* Available records:
┏━━
Record verifies v (keys : key_set) r (e : env) s (p : Principal) r' s' (claims : parsedWebAssertionClaims) (t : time) : Prop := {
  vf_signed : ∃ raw part0 part1 part2 header known key signature,
    singleHeader r WebAssertionHeader = Some raw ∧ strings_Split raw "." = [part0; part1; part2]
    ∧ decodeHeader part0 = Some header ∧ keys = Ok known ∧ known !! ah_KeyID header = Some key
    ∧ ed25519_Verify (jk_Public key) (part0 +:+ "." +:+ part1) signature = true
    ∧ RawURLEncoding_DecodeString part2 = Some signature ∧ decodeClaims part1 = Some claims;
  vf_at : t ∈ readings e;
  vf_order : claims_in_order v t claims r = true;
  vf_body : ∃ body, readAssertionBody r (wv_maxBodyBytes v) = (Some body, r')
    ∧ wc_BodySHA256 claims = assertionBodyDigest body;
  vf_fresh : ∃ t1 e1 e2, t1 ∈ readings e
    ∧ Observe (wv_issuer v) (wc_JWTID claims) (time_Unix (default 0 (strconv_Atoi (wc_ExpiresAt claims)))) t1 (e1, s)
      = (Ok false, (e2, s'));
  vf_principal : p = claims_principal claims;
}.

Lemma in_time_bound_inv key (w : env * S) b w' :
  keyInTimeBound key w = (Ok b, w') → w'.2 = w.2 ∧ ∀ x, x ∈ readings w'.1 → x ∈ readings w.1.
Proof.
  unfold keyInTimeBound. destruct (jk_RetireAfter key) as [until|]; [|by intros [= <- <-]].
  intros (t & w1 & (_ & Hr & Hs)%now_reading & [= <- <-])%bind_Ok_inv. done.
Qed.

Lemma valid_claims_inv v claims r (w : env * S) valid w' :
  validClaims v claims r w = (Ok valid, w') →
  w'.2 = w.2 ∧ (∀ x, x ∈ readings w'.1 → x ∈ readings w.1)
  ∧ (valid.1 = true → ∃ t body, t ∈ readings w.1 ∧ claims_in_order v t claims r = true
      ∧ readAssertionBody r (wv_maxBodyBytes v) = (Some body, valid.2)
      ∧ wc_BodySHA256 claims = assertionBodyDigest body).
Proof.
  unfold validClaims. intros (t & w1 & (Ht & Hr & Hs)%now_reading & Hrun)%bind_Ok_inv.
  destruct (claims_in_order v t claims r) eqn:Ho; cbn [negb] in Hrun; [|by injection Hrun as <- <-].
  destruct (readAssertionBody r (wv_maxBodyBytes v)) as [[body|] r1]; injection Hrun as <- <-; [|done].
  split_and!; [done..|]. cbn. rewrite bool_decide_eq_true. eauto 10.
Qed.

Lemma observed_inv v claims r (w : env * S) p r' w' :
  observed v claims r w = (Ok (Verdict p None r'), w') →
  r' = r ∧ p = claims_principal claims ∧ ∃ t1 e1 e2, t1 ∈ readings w.1
    ∧ Observe (wv_issuer v) (wc_JWTID claims) (time_Unix (default 0 (strconv_Atoi (wc_ExpiresAt claims)))) t1 (e1, w.2)
      = (Ok false, (e2, w'.2)).
Proof.
  unfold observed. cbv zeta. intros (t & [e1 s1] & (Ht & _ & Hs)%now_reading & Hrun)%bind_Ok_inv. cbn in Hs. subst s1.
  apply bind_Ok_inv in Hrun as (answer & [e2 s2] & (r0 & Hobs & Hr0)%attempt_inv & Hrun).
  destruct r0 as [[|]|err|]; [| | |done]; injection Hr0 as ->; cbn in Hrun; try done.
  injection Hrun as <- <- <-. split_and!; [done..|]. by exists t, e1, e2.
Qed.

Lemma verify_inv v keys r e s p r' w' :
  Verify v keys r (e, s) = (Ok (Verdict p None r'), w') →
  ∃ claims t, verifies v keys r e s p r' w'.2 claims t.
Proof.
  unfold Verify. destruct (singleHeader r WebAssertionHeader) as [raw|] eqn:Hraw; [|done].
  destruct (strings_Split raw ".") as [|part0 [|part1 [|part2 [|]]]] eqn:Hsplit; try done.
  destruct (_ || _ || _); [done|]. destruct (decodeHeader part0) as [header|] eqn:Hh; [|done].
  destruct (_ || _ || _); [done|]. destruct keys as [known|err|]; [|done..].
  destruct (known !! ah_KeyID header) as [key|] eqn:Hk; [|done].
  destruct (RawURLEncoding_DecodeString part2) as [signature|] eqn:Hsig; [|done].
  destruct (ed25519_Verify _ _ _) eqn:Hv; [|done]. cbn [negb].
  intros (b & [e1 s1] & [Hs1 Hr1]%in_time_bound_inv & Hrun)%bind_Ok_inv. cbn in Hs1. subst s1.
  destruct b; [|done]. cbn [negb] in Hrun. destruct (decodeClaims part1) as [claims|] eqn:Hc; [|done].
  apply bind_Ok_inv in Hrun as (valid & [e2 s2] & (Hs2 & Hr2 & Hvalid)%valid_claims_inv & Hrun).
  cbn [fst snd] in *. subst s2. destruct valid as [ok r1]. cbn in Hrun, Hvalid. destruct ok; [|done].
  apply observed_inv in Hrun as (-> & -> & t1 & e3 & e4 & Ht1 & Hobs).
  destruct (Hvalid eq_refl) as (t & body & Ht & Ho & Hb & Hd).
  exists claims, t. split; [|by apply Hr1|done|by exists body| |done].
  - by exists raw, part0, part1, part2, header, known, key, signature.
  - exists t1, e3, e4. split; [by apply Hr1, Hr2|done].
Qed.

(** ** The grant of an assertion *)

(** A key in normal form. *)
Definition plain_slug (c : string) : Prop := NormalizeRepositorySlug c = Ok c.

Lemma plain_slug_spec c : plain_slug c ↔ ValidSlug c = true ∧ folded c = c.
Proof.
  unfold plain_slug, NormalizeRepositorySlug. fold (folded c). rewrite reject_Ok, negb_false_iff. split.
  - intros [Hv [= Hc]]. by rewrite Hc in Hv.
  - intros [Hv Hc]. by rewrite Hc.
Qed.

Lemma scope_fault_none seen scopes :
  scope_fault_loop seen scopes = None → Forall plain_slug scopes ∧ NoDup scopes ∧ ∀ c, c ∈ scopes → c ∉ seen.
Proof.
  revert seen. induction scopes as [|c scopes IH]; intros seen; cbn [scope_fault_loop].
  { intros _. split_and!; [constructor|constructor|set_solver]. }
  destruct (NormalizeRepositorySlug c) as [n|err|] eqn:Hn; [|done..].
  destruct (negb _) eqn:Hc; [done|]. apply negb_false_iff, bool_decide_eq_true in Hc as ->.
  case_bool_decide as Hin; [done|]. intros (Hf & Hnd & Hs)%IH. split_and!.
  - by constructor.
  - apply NoDup_cons. split; [|done]. intros Hcs. by apply (Hs c Hcs); set_solver.
  - intros c' [->|Hc']%elem_of_cons; [done|]. specialize (Hs _ Hc'). set_solver.
Qed.

Lemma valid_repositories scopes permissions method path :
  validWebRepositories scopes permissions method path = true →
  (scopes = ["*"] ∧ permissions = [WebAssertionPermissionCredentialIssue] ∧ method = MethodPost
     ∧ path ∈ webAssertionOrganizationWidePaths)
  ∨ (scopes ≠ [] ∧ Forall plain_slug scopes).
Proof.
  unfold validWebRepositories, slices_Contains. repeat case_bool_decide; cbn; try done; [naive_solver|].
  intros _. right. split; [done|]. by apply scope_fault_none in H4 as [? _].
Qed.

Lemma permissions_known seen permissions :
  permissions_loop seen permissions = true →
  ∀ x, x ∈ permissions → x ∈ [ScopeContextRead; ScopeEvidenceRead; WebAssertionPermissionCredentialIssue].
Proof.
  revert seen. induction permissions as [|p ps IH]; intros seen; cbn [permissions_loop]; [set_solver|].
  destruct (_ && _ && _) eqn:Hp; [done|]. destruct (bool_decide (p ∈ seen)); [done|].
  rewrite !andb_false_iff, !negb_false_iff, !bool_decide_eq_true in Hp.
  intros Hrest x [->|Hx]%elem_of_cons; [set_solver|by apply (IH _ Hrest)].
Qed.

Lemma plain_allowed scopes slug :
  Forall plain_slug scopes →
  RepositoryAllowed scopes slug = true ↔ ∃ n, NormalizeRepositorySlug slug = Ok n ∧ n ∈ scopes.
Proof.
  rewrite Forall_forall. intros Hs. rewrite allowed_iff. split.
  - intros (n & o & rest & raw & Hn & Hv & Ho & _ & Hin & Hg). exists n. split; [done|].
    apply Hs in Hin as Hp. apply plain_slug_spec in Hp as [Hvr Hf]. rewrite Hf in Hg.
    destruct Hg as [->|[<-| ->]]; [by apply slug_ne_star in Hvr|done|].
    by apply (slug_ne_owner _ o) in Hvr.
  - intros (n & Hn & Hin). apply Hs in Hin as Hp. apply plain_slug_spec in Hp as [Hv Hf].
    destruct (slug_owner _ Hv) as (o & rest & Hcut & Ho & _). exists n, o, rest, n. auto 10.
Qed.

Lemma plain_restricted p :
  pr_ProjectScopes p = [] → pr_RepositoryScopes p ≠ [] → Forall plain_slug (pr_RepositoryScopes p) →
  ClassifyGrant p = GrantRestricted.
Proof.
  intros Hp Hne Hs. unfold ClassifyGrant, HoldsProjectGrant. rewrite Hp. cbn.
  rewrite bool_decide_false by done. destruct (existsb _ _) eqn:He; [|done].
  apply existsb_exists in He as (c & Hin%list_elem_of_In & Hc%bool_decide_eq_true).
  rewrite Forall_forall in Hs. apply Hs, plain_slug_spec in Hin as [Hv Hf].
  unfold folded in Hf. rewrite Hc in Hf. rewrite (plain_lower "*") in Hf by reflexivity. by rewrite <-Hf in Hv.
Qed.

Lemma in_order_inv v t claims r :
  claims_in_order v t claims r = true →
  ∃ iat nbf exp, strconv_Atoi (wc_IssuedAt claims) = Some iat ∧ strconv_Atoi (wc_NotBefore claims) = Some nbf
    ∧ strconv_Atoi (wc_ExpiresAt claims) = Some exp
    ∧ wc_Issuer claims = wv_issuer v ∧ wc_Audience claims = wv_audience v
    ∧ wc_Method claims = r_Method r ∧ wc_Path claims = r_EscapedPath r ∧ r_RawQuery r = ""
    ∧ iat ≤ time_seconds (t + webAssertionClockSkew) ∧ nbf ≤ time_seconds (t + webAssertionClockSkew)
    ∧ time_seconds (t - webAssertionClockSkew) ≤ exp ∧ iat ≤ exp ∧ i64 (exp - iat) ≤ 30
    ∧ validWebRepositories (wc_RepositoryScopes claims) (wc_Permissions claims) (wc_Method claims) (wc_Path claims) = true
    ∧ validWebPermissions (wc_Permissions claims) = true.
Proof.
  unfold claims_in_order. destruct (strconv_Atoi (wc_IssuedAt claims)) as [iat|]; [|done].
  destruct (strconv_Atoi (wc_NotBefore claims)) as [nbf|]; [|done].
  destruct (strconv_Atoi (wc_ExpiresAt claims)) as [exp|]; [|done].
  rewrite negb_true_iff, !orb_false_iff, !negb_false_iff, !bool_decide_eq_true, !Z.ltb_ge. unfold isEmpty.
  rewrite !bool_decide_eq_true. change (maxWebAssertionLifetime / Second) with 30. unfold time_Add.
  intros (((((((((((((((? & ?) & ?) & ?) & ?) & ?) & ?) & ?) & ?) & ?) & ?) & ?) & ?) & ?) & ?) & _).
  exists iat, nbf, exp. split_and!; done.
Qed.
(* ===== verification/DeviceTheorems.v ===== *)
(** * DeviceTheorems: the guarantees of device authorizations

    Proved against [BackendLaws]: the two indexes describe the same records,
    a record only moves along the state machine (and is frozen once denied,
    expired, acknowledged or redeemed for good), a redemption issues exactly
    what the person approved, and polls of one device keep their distance. *)

From Stdlib Require Import ZArith Lia Ascii.
From stdpp Require Import sorting pretty numbers gmap strings list_numbers list.
From S2P Require Import Prelude GoStrings Sha256 CredTypes Validation Outbox AuditStore CredentialStore CredentialStoreProofs CredentialTheorems Lifecycle DeviceAuth.

Open Scope Z_scope.

(** ** The hash text *)

Lemma hex_plain l :
  Forall (λ b, 0 ≤ b < 256) l → strings_TrimSpace (hex_EncodeToString l) = hex_EncodeToString l.
Proof.
  intros Hl. apply plain_TrimSpace, all_chars_Forall. unfold hex_EncodeToString. rewrite chars_of_chars.
  eapply Forall_impl; [by apply hex_chars|]. intros c Hc.
  unfold hex_char, is_digit, between, plain in *. lia.
Qed.

(** A value of the Go type [[32]byte]. *)
Definition digest (h : string) : Prop := String.length h = sha256_Size.

Lemma parseCodeHash_encode h : digest h → parseCodeHash (hex_EncodeToString (bytes_of h)) = Ok h.
Proof.
  intros Hlen. pose proof (bytes_of_range h) as Hr. unfold parseCodeHash, hex_DecodeString.
  rewrite hex_plain by done. unfold hex_EncodeToString.
  rewrite chars_of_chars, hex_decode_encode by done.
  rewrite bool_decide_true; [by rewrite of_bytes_bytes_of|].
  unfold bytes_of. by rewrite length_fmap, length_chars.
Qed.

Lemma digest_Sum256 l : digest (of_bytes (sha256_Sum256 l)).
Proof.
  unfold digest. apply (inj Z.of_nat). change (slen (of_bytes (sha256_Sum256 l)) = 32).
  by rewrite slen_of_bytes, Sum256_length.
Qed.

(** Printing a code hash and parsing it back gives the same hash, for
    device codes and user codes; every hash computed from a code is such a
    value, so a stored hash text always reads back. *)
Theorem code_hash_round_trip (h : string) :
  digest h →
  ParseDeviceCodeHash (DeviceCodeHash_String (DeviceCode h)) = Ok (DeviceCode h) ∧
  ParseUserCodeHash (UserCodeHash_String (UserCode h)) = Ok (UserCode h) ∧
  ∀ code, ParseDeviceCodeHash (DeviceCodeHash_String (HashDeviceCode code)) = Ok (HashDeviceCode code).
Proof.
  intros Hl. unfold ParseDeviceCodeHash, ParseUserCodeHash, DeviceCodeHash_String, UserCodeHash_String.
  cbn [dc_value uc_value]. rewrite parseCodeHash_encode by done. split_and!; [done..|]. intros code.
  cbn [HashDeviceCode dc_value]. by rewrite parseCodeHash_encode by apply digest_Sum256.
Qed.

(** ** Records over time *)

Definition grant_of (r : DeviceAuthorization) : DeviceAuthorizationGrant :=
  Grant (da_AuthorizedOrgID r) (da_AuthorizedRepositoryScopes r) (da_AuthorizedScopes r)
    (da_ApprovingSubject r) (da_ApprovingAuthenticationMethod r) (da_ApprovingSessionID r).

(** The state machine, closed under several steps. *)
Definition can_become (a b : DeviceAuthorizationState) : bool :=
  match a, b with
  | DevicePending, _ => true
  | DeviceApproved, (DeviceApproved | DeviceRedeemed | DeviceExpired) => true
  | DeviceRedeemed, DeviceRedeemed => true
  | DeviceDenied, DeviceDenied => true
  | DeviceExpired, DeviceExpired => true
  | _, _ => false
  end.

(** Denied, expired, acknowledged, or redeemed without acknowledgement. *)
Definition frozen (r : DeviceAuthorization) : bool :=
  match da_State r with
  | DeviceDenied | DeviceExpired => true
  | DeviceRedeemed => negb (da_AckRequired r) || bool_decide (is_Some (da_CredentialAckedAt r))
  | _ => false
  end.

Definition polled_before (a b : option time) : Prop :=
  match a, b with
  | None, _ => True
  | Some x, Some y => x ≤ y
  | Some _, None => False
  end.

Record moves (r r' : DeviceAuthorization) : Prop := {
  mv_device : da_DeviceCodeHash r' = da_DeviceCodeHash r;
  mv_user : da_UserCodeHash r' = da_UserCodeHash r;
  mv_expires : da_ExpiresAt r' = da_ExpiresAt r;
  mv_interval : da_PollInterval r' = da_PollInterval r;
  mv_state : can_become (da_State r) (da_State r') = true;
  mv_grant : da_State r ≠ DevicePending → grant_of r' = grant_of r;
  mv_polled : polled_before (da_LastPollAt r) (da_LastPollAt r');
  mv_frozen : frozen r = true → r' = r;
}.

#[global] Instance moves_preorder : PreOrder moves.
Proof.
  split.
  - intros r. split; try done; [by destruct (da_State r)|].
    unfold polled_before. by destruct (da_LastPollAt r).
  - intros a b c [] []. split; try congruence.
    + by destruct (da_State a), (da_State b), (da_State c).
    + intros Ha. assert (da_State b ≠ DevicePending); [|rewrite mv_grant1 by done; auto].
      by destruct (da_State a), (da_State b).
    + unfold polled_before in *. repeat case_match; try done. unfold time in *. lia.
    + intros Hf. assert (b = a) as -> by auto. auto.
Qed.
┗━━
* Exercise instructions: Starting with the first line of the records, repeat every line up to and including the one containing "(valid.1 = true", and nothing else.

* Response area:
Record verifies v (keys : key_set) r (e : env) s (p : Principal) r' s' (claims : parsedWebAssertionClaims) (t : time) : Prop := {
  vf_signed : ∃ raw part0 part1 part2 header known key signature,
    singleHeader r WebAssertionHeader = Some raw ∧ strings_Split raw "." = [part0; part1; part2]
    ∧ decodeHeader part0 = Some header ∧ keys = Ok known ∧ known !! ah_KeyID header = Some key
    ∧ ed25519_Verify (jk_Public key) (part0 +:+ "." +:+ part1) signature = true
    ∧ RawURLEncoding_DecodeString part2 = Some signature ∧ decodeClaims part1 = Some claims;
  vf_at : t ∈ readings e;
  vf_order : claims_in_order v t claims r = true;
  vf_body : ∃ body, readAssertionBody r (wv_maxBodyBytes v) = (Some body, r')
    ∧ wc_BodySHA256 claims = assertionBodyDigest body;
  vf_fresh : ∃ t1 e1 e2, t1 ∈ readings e
    ∧ Observe (wv_issuer v) (wc_JWTID claims) (time_Unix (default 0 (strconv_Atoi (wc_ExpiresAt claims)))) t1 (e1, s)
      = (Ok false, (e2, s'));
  vf_principal : p = claims_principal claims;
}.

Lemma in_time_bound_inv key (w : env * S) b w' :
  keyInTimeBound key w = (Ok b, w') → w'.2 = w.2 ∧ ∀ x, x ∈ readings w'.1 → x ∈ readings w.1.
Proof.
  unfold keyInTimeBound. destruct (jk_RetireAfter key) as [until|]; [|by intros [= <- <-]].
  intros (t & w1 & (_ & Hr & Hs)%now_reading & [= <- <-])%bind_Ok_inv. done.
Qed.

Lemma valid_claims_inv v claims r (w : env * S) valid w' :
  validClaims v claims r w = (Ok valid, w') →
  w'.2 = w.2 ∧ (∀ x, x ∈ readings w'.1 → x ∈ readings w.1)
  ∧ (valid.1 = true → ∃ t body, t ∈ readings w.1 ∧ claims_in_order v t claims r = true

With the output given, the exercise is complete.